Try it:
In the material below, find the line containing "exists l a, log w" and the line containing "pending w = [op] -> completes op c ->", then reproduce exactly both of them and every line between, and nothing else.
*** Opening Records to use ***
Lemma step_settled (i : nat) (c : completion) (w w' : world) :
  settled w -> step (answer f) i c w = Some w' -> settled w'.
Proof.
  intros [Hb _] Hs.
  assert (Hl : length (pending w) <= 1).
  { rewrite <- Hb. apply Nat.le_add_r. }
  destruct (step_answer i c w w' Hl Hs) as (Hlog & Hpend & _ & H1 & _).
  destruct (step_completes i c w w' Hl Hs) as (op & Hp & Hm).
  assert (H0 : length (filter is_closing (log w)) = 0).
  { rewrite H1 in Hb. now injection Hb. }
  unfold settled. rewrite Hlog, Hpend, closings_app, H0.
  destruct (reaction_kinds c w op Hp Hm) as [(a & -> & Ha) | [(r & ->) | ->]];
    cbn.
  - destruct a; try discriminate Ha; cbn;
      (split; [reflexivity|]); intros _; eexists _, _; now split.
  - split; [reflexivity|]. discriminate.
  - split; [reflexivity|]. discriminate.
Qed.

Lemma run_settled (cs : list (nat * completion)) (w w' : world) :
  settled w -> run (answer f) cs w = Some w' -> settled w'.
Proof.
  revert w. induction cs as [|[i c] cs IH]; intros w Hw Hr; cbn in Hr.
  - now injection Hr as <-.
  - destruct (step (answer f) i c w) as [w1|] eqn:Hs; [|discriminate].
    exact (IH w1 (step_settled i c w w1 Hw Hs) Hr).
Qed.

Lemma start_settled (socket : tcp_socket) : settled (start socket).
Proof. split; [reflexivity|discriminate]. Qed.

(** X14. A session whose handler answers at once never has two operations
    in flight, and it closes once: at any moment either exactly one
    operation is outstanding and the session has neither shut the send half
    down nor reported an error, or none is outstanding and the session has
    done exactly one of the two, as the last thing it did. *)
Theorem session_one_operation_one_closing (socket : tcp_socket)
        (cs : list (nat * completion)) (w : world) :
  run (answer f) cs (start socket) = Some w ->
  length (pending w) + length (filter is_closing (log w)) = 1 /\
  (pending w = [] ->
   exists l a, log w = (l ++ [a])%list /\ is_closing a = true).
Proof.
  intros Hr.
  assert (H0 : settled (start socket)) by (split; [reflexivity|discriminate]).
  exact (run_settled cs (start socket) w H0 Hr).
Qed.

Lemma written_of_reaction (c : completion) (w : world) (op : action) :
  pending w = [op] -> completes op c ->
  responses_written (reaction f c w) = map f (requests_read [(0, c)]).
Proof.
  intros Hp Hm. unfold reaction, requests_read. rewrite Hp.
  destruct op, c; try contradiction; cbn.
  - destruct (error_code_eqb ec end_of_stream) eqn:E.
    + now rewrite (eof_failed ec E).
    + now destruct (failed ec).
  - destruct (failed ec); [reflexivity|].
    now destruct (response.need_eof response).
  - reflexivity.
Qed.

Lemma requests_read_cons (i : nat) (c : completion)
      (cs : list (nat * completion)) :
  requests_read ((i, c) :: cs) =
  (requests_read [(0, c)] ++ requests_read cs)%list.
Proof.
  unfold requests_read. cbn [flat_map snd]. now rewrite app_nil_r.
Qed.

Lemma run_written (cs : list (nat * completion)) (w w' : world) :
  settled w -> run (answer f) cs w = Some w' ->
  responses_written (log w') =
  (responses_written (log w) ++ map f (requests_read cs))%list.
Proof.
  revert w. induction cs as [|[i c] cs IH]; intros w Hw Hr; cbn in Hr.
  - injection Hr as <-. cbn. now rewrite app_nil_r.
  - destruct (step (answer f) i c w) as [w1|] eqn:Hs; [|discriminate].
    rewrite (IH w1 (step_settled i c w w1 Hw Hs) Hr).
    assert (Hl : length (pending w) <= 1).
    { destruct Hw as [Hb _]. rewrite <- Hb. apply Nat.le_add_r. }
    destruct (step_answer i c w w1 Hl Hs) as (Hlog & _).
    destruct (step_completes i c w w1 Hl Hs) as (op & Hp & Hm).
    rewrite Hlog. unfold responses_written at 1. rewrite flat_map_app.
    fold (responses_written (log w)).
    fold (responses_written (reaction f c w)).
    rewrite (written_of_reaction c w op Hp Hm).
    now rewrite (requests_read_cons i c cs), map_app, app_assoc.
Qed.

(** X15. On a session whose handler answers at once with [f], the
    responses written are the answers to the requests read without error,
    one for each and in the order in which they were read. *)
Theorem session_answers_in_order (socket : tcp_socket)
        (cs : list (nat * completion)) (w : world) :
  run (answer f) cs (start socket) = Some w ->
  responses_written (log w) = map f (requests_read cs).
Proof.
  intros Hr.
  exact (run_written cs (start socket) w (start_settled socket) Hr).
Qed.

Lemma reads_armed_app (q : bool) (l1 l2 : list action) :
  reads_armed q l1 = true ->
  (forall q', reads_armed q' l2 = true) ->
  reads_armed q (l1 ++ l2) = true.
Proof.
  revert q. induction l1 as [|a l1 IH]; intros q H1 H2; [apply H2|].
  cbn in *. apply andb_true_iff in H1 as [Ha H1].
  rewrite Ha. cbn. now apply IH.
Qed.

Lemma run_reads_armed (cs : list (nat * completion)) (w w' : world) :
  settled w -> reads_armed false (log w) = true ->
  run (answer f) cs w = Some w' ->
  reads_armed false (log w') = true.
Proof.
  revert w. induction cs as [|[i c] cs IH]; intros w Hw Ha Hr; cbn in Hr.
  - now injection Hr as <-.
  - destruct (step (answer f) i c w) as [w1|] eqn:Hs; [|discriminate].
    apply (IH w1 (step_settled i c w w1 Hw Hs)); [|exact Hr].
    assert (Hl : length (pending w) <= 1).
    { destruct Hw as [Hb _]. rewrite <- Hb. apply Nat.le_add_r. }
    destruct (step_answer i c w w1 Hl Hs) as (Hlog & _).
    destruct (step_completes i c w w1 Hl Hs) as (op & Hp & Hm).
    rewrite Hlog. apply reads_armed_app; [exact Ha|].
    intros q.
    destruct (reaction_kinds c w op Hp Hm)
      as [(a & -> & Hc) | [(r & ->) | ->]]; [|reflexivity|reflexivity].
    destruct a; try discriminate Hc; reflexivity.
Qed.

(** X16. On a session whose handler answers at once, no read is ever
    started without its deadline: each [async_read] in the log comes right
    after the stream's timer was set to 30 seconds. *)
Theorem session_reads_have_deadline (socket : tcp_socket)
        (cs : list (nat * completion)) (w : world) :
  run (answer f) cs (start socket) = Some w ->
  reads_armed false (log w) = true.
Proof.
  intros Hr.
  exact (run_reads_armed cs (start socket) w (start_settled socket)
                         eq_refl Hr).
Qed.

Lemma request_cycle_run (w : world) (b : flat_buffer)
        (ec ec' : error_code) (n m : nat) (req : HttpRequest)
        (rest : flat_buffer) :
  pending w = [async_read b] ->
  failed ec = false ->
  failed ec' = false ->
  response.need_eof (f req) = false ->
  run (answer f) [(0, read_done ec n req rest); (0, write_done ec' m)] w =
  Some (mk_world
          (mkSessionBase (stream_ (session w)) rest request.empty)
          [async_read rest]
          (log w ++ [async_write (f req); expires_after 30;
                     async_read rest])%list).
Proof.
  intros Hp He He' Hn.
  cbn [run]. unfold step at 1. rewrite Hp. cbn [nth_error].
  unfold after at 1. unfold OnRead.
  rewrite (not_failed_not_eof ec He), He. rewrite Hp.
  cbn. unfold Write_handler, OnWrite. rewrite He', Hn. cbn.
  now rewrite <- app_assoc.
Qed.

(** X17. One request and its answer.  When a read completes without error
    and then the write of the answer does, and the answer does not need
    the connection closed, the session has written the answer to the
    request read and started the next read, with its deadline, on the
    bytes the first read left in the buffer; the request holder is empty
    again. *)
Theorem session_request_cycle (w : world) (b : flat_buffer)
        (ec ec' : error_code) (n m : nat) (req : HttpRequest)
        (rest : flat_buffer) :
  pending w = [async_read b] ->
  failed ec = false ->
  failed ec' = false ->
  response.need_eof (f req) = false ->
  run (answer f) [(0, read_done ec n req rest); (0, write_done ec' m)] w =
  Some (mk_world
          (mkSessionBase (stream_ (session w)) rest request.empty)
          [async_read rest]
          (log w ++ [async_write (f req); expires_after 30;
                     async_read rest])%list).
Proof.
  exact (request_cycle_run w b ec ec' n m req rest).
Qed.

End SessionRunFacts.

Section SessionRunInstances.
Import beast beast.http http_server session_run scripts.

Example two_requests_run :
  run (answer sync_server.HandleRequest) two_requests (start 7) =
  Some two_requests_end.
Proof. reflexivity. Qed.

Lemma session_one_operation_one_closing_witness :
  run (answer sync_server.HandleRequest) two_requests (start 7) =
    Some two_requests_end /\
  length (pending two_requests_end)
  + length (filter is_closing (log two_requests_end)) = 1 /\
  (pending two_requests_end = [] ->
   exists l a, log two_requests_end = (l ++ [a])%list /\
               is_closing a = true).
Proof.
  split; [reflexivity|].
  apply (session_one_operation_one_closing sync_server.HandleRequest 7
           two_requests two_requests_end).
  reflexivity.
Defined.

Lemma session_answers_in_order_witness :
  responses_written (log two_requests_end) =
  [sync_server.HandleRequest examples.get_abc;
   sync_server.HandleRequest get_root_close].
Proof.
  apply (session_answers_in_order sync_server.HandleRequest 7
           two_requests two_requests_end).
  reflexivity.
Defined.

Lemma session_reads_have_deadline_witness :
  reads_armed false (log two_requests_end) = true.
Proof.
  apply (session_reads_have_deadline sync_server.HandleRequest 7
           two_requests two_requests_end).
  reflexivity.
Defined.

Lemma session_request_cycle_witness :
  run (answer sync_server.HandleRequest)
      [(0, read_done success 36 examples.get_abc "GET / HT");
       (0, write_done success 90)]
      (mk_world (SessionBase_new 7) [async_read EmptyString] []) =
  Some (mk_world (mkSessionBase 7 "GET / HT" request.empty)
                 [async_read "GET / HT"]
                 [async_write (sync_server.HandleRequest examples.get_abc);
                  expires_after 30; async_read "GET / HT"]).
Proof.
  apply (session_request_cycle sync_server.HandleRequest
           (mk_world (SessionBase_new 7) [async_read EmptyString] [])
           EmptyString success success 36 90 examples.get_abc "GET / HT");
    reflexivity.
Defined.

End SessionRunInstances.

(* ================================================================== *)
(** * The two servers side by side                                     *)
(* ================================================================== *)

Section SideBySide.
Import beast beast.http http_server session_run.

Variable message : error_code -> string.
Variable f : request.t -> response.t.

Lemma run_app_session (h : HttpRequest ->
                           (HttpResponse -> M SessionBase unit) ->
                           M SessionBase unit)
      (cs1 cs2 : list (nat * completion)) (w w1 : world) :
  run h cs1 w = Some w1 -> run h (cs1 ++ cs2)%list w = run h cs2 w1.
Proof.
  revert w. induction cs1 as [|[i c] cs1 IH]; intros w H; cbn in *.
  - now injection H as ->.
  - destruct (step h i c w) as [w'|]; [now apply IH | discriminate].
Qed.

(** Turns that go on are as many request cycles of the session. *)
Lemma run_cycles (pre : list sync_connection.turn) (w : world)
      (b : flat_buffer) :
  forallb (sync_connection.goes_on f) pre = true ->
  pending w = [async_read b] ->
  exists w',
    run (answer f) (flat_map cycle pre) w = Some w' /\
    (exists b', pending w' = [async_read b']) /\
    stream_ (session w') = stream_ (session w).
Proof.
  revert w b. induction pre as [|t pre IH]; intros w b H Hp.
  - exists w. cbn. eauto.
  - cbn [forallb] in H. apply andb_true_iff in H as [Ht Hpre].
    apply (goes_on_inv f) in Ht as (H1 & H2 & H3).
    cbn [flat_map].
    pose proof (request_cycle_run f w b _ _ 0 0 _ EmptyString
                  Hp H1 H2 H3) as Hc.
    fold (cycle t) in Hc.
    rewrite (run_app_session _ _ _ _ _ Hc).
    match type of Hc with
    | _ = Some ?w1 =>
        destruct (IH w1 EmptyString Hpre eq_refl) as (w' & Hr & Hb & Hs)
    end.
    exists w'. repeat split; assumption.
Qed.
*** Closing Records to use ***
Result:
   exists l a, log w = (l ++ [a])%list /\ is_closing a = true).
Proof.
  intros Hr.
  assert (H0 : settled (start socket)) by (split; [reflexivity|discriminate]).
  exact (run_settled cs (start socket) w H0 Hr).
Qed.

Lemma written_of_reaction (c : completion) (w : world) (op : action) :
  pending w = [op] -> completes op c ->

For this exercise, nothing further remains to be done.